HOW TO COMPLETE THIS TASK :: From the entries below, return exactly the lines beginning at the one that contains "rev (trimStart (rev s))." and ending at the one that contains "clarifications := [];", both of them included, and only those lines.

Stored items
(** * a-better-chat: the clarification store of [ChatInterface.tsx]

    A shallow embedding of the React state owned by [ChatInterface]
    (the message list, the clarification list and the single active
    clarification), of the handlers that update it
    ([handleTextSelection], [handleClarificationSubmit],
    [handleCloseClarification]), of the submit guard of
    [ClarificationPanel.tsx] and of the selection capture of
    [AIMessage.tsx], followed by the properties of the clarification
    lifecycle that hold of this code. *)

From Stdlib Require Import List Bool Arith NArith ZArith Lia.
From Stdlib Require Import Ascii String DecimalString DecimalZ.
Import ListNotations.
Local Open Scope list_scope.

(* ================================================================== *)
(** ** JavaScript strings *)
(* ================================================================== *)

Module JsString.

(** A JavaScript string is a sequence of UTF-16 code units. *)
Definition codeunit := N.
Definition jsstring := list codeunit.

(** An ASCII literal of the source, as code units. *)
Definition str (s : string) : jsstring :=
  map N_of_ascii (list_ascii_of_string s).

Definition eqb (a b : jsstring) : bool :=
  if list_eq_dec N.eq_dec a b then true else false.

(** [!s] is true exactly for the empty string. *)
Definition truthy (s : jsstring) : bool :=
  match s with [] => false | _ :: _ => true end.

(** The code units [String.prototype.trim] strips: ECMAScript's
    WhiteSpace (TAB, VT, FF, ZWNBSP and the Unicode space separators)
    and LineTerminator (LF, CR, LS, PS). *)
Definition is_whitespace (c : codeunit) : bool :=
  ((9 <=? c) && (c <=? 13) || (c =? 32) || (c =? 160) || (c =? 5760)
   || (8192 <=? c) && (c <=? 8202) || (c =? 8232) || (c =? 8233)
   || (c =? 8239) || (c =? 8287) || (c =? 12288) || (c =? 65279))%N.

Fixpoint trimStart (s : jsstring) : jsstring :=
  match s with
  | c :: s' => if is_whitespace c then trimStart s' else s
  | [] => []
  end.

Definition trimEnd (s : jsstring) : jsstring :=
  rev (trimStart (rev s)).

Definition trim (s : jsstring) : jsstring :=
  trimEnd (trimStart s).

(** [s.slice(a, b)] for [0 <= a], [0 <= b]: the code units at the
    positions [a <= i < b] that exist. *)
Definition slice (a b : nat) (s : jsstring) : jsstring :=
  firstn (b - a) (skipn a s).

(** [n.toString()] for an integral number [n] in the range of
    [Date.now()]: the decimal digits, with a minus sign below zero. *)
Definition toString (n : Z) : jsstring :=
  str (NilEmpty.string_of_int (Z.to_int n)).

End JsString.

Import JsString.

(* ================================================================== *)
(** ** ChatInterface.tsx: the state and its handlers *)
(* ================================================================== *)

Module ChatInterface.

Inductive Role := user | assistant.

(** [interface Message] (the timestamp, used for display only, is
    left out). *)
Record Message := mkMessage {
  message_id : jsstring;
  role : Role;
  content : jsstring
}.

(** [status: 'pending' | 'completed'] *)
Inductive Status := pending | completed.

(** The string literal a status is in the source. *)
Definition status_literal (s : Status) : string :=
  match s with
  | pending => "pending"
  | completed => "completed"
  end.

(** [interface Clarification]; [response?: string] is an optional
    field. *)
Record Clarification := mkClarification {
  id : jsstring;
  messageId : jsstring;
  selectedText : jsstring;
  request : jsstring;
  response : option jsstring;
  status : Status
}.

(** The three [useState] cells of [ChatInterface] the clarification
    handlers read or write. *)
Record State := mkState {
  messages : list Message;
  clarifications : list Clarification;
  activeClarification : option Clarification
}.

(** The initial render: the greeting message, no clarification. *)
Definition greeting : jsstring :=
  str "Hello! I'm here to help. Try asking me about machine learning algorithms or any other topic. You can select text in my responses to get clarifications.".

Definition initial : State :=
  {| messages := [ {| message_id := str "1"; role := assistant; content := greeting |} ];
     clarifications := [];
     activeClarification := None |}.

(** The state setters, each with a value or with an updater of the
    previous value. *)
Definition setMessages (f : list Message -> list Message) (st : State) : State :=
  {| messages := f (messages st);
     clarifications := clarifications st;
     activeClarification := activeClarification st |}.

Definition setClarifications
    (f : list Clarification -> list Clarification) (st : State) : State :=
  {| messages := messages st;
     clarifications := f (clarifications st);
     activeClarification := activeClarification st |}.

Definition setActiveClarification
    (f : option Clarification -> option Clarification) (st : State) : State :=
  {| messages := messages st;
     clarifications := clarifications st;
     activeClarification := f (activeClarification st) |}.

(** *** handleTextSelection *)

(** The object literal of [handleTextSelection]; [now] is the value
    [Date.now()] returned. *)
Definition newClarification (now : Z) (mid text : jsstring) : Clarification :=
  {| id := toString now;
     messageId := mid;
     selectedText := text;
     request := [];
     response := None;
     status := pending |}.

Definition handleTextSelection (now : Z) (mid text : jsstring) (st : State) : State :=
  let clarification := newClarification now mid text in
  setActiveClarification (fun _ => Some clarification)
    (setClarifications (fun prev => prev ++ [clarification]) st).

(** *** handleClarificationSubmit *)

(** The body [JSON.stringify] sends to [/api/clarify]. *)
Record ClarifyBody := mkClarifyBody {
  body_selectedText : jsstring;
  userQuestion : jsstring;
  conversationContext : list jsstring
}.

Definition role_literal (r : Role) : jsstring :=
  match r with user => str "user" | assistant => str "assistant" end.

(** [messages.slice(-5).map(m => `${m.role}: ${m.content}`)] *)
Definition lastn {A} (n : nat) (l : list A) : list A :=
  skipn (List.length l - n) l.

Definition contextOf (ms : list Message) : list jsstring :=
  map (fun m => role_literal (role m) ++ str ": " ++ content m) (lastn 5 ms).

(** How the awaited [fetch] and [response.json()] end: the promise
    rejects (or anything in the [try] block throws), or a response
    arrives with its [ok] flag and the [response] field of its JSON. *)
Inductive FetchResult :=
| fetch_rejected
| fetch_response (ok : bool) (data_response : jsstring).

(** A call of [handleClarificationSubmit] suspended at
    [await fetch(...)]: what its closure holds. *)
Record Pending := mkPending {
  clarificationId : jsstring;
  snapshot : Clarification;      (* [const clarification = ...find(...)] *)
  body : ClarifyBody
}.

(** The synchronous part of the handler either returns at the guard
    or reaches the [await]. *)
Inductive Started :=
| returned
| awaiting (p : Pending).

Definition markPending (cid req : jsstring) (c : Clarification) : Clarification :=
  if eqb (id c) cid
  then {| id := id c; messageId := messageId c; selectedText := selectedText c;
          request := req; response := response c; status := pending |}
  else c.

Definition withResponse (r : jsstring) (c : Clarification) : Clarification :=
  {| id := id c; messageId := messageId c; selectedText := selectedText c;
     request := request c; response := Some r; status := completed |}.

Definition markCompleted (cid r : jsstring) (c : Clarification) : Clarification :=
  if eqb (id c) cid then withResponse r c else c.

Definition errorResponse : jsstring :=
  str "Sorry, I encountered an error while generating this clarification. Please try again.".

(** From the call to the [await]. [render] is the state of the render
    whose closure the handler is: [clarifications] and [messages] are
    read from it, the setters act on the current state [st]. *)
Definition handleClarificationSubmit_start
    (render : State) (cid req : jsstring) (st : State) : Started * State :=
  match find (fun c => eqb (id c) cid) (clarifications render) with
  | None => (returned, st)
  | Some clarification =>
      let st' := setClarifications (map (markPending cid req)) st in
      (awaiting {| clarificationId := cid;
                   snapshot := clarification;
                   body := {| body_selectedText := selectedText clarification;
                              userQuestion := req;
                              conversationContext := contextOf (messages render) |} |},
       st')
  end.

(** From the [await] to the end, on the state current by then. The
    second component is what [console.error] is given in the [catch]
    block. *)
Definition handleClarificationSubmit_resume
    (p : Pending) (res : FetchResult) (st : State) : State * list jsstring :=
  let cid := clarificationId p in
  match res with
  | fetch_response true r =>
      let st1 := setClarifications (map (markCompleted cid r)) st in
      (setActiveClarification
         (fun prev =>
            match prev with
            | Some a => if eqb (id a) cid
                        then Some (withResponse r (snapshot p))
                        else prev
            | None => prev
            end) st1,
       [])
  | _ =>
      (setClarifications (map (markCompleted cid errorResponse)) st,
       [str "Failed to get clarification:"])
  end.

(** *** handleCloseClarification *)

Definition handleCloseClarification (st : State) : State :=
  setActiveClarification (fun _ => None) st.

EXERCISE RESULT ::
  rev (trimStart (rev s)).

Definition trim (s : jsstring) : jsstring :=
  trimEnd (trimStart s).

(** [s.slice(a, b)] for [0 <= a], [0 <= b]: the code units at the
    positions [a <= i < b] that exist. *)
Definition slice (a b : nat) (s : jsstring) : jsstring :=
  firstn (b - a) (skipn a s).

(** [n.toString()] for an integral number [n] in the range of
    [Date.now()]: the decimal digits, with a minus sign below zero. *)
Definition toString (n : Z) : jsstring :=
  str (NilEmpty.string_of_int (Z.to_int n)).

End JsString.

Import JsString.

(* ================================================================== *)
(** ** ChatInterface.tsx: the state and its handlers *)
(* ================================================================== *)

Module ChatInterface.

Inductive Role := user | assistant.

(** [interface Message] (the timestamp, used for display only, is
    left out). *)
Record Message := mkMessage {
  message_id : jsstring;
  role : Role;
  content : jsstring
}.

(** [status: 'pending' | 'completed'] *)
Inductive Status := pending | completed.

(** The string literal a status is in the source. *)
Definition status_literal (s : Status) : string :=
  match s with
  | pending => "pending"
  | completed => "completed"
  end.

(** [interface Clarification]; [response?: string] is an optional
    field. *)
Record Clarification := mkClarification {
  id : jsstring;
  messageId : jsstring;
  selectedText : jsstring;
  request : jsstring;
  response : option jsstring;
  status : Status
}.

(** The three [useState] cells of [ChatInterface] the clarification
    handlers read or write. *)
Record State := mkState {
  messages : list Message;
  clarifications : list Clarification;
  activeClarification : option Clarification
}.

(** The initial render: the greeting message, no clarification. *)
Definition greeting : jsstring :=
  str "Hello! I'm here to help. Try asking me about machine learning algorithms or any other topic. You can select text in my responses to get clarifications.".

Definition initial : State :=
  {| messages := [ {| message_id := str "1"; role := assistant; content := greeting |} ];
     clarifications := [];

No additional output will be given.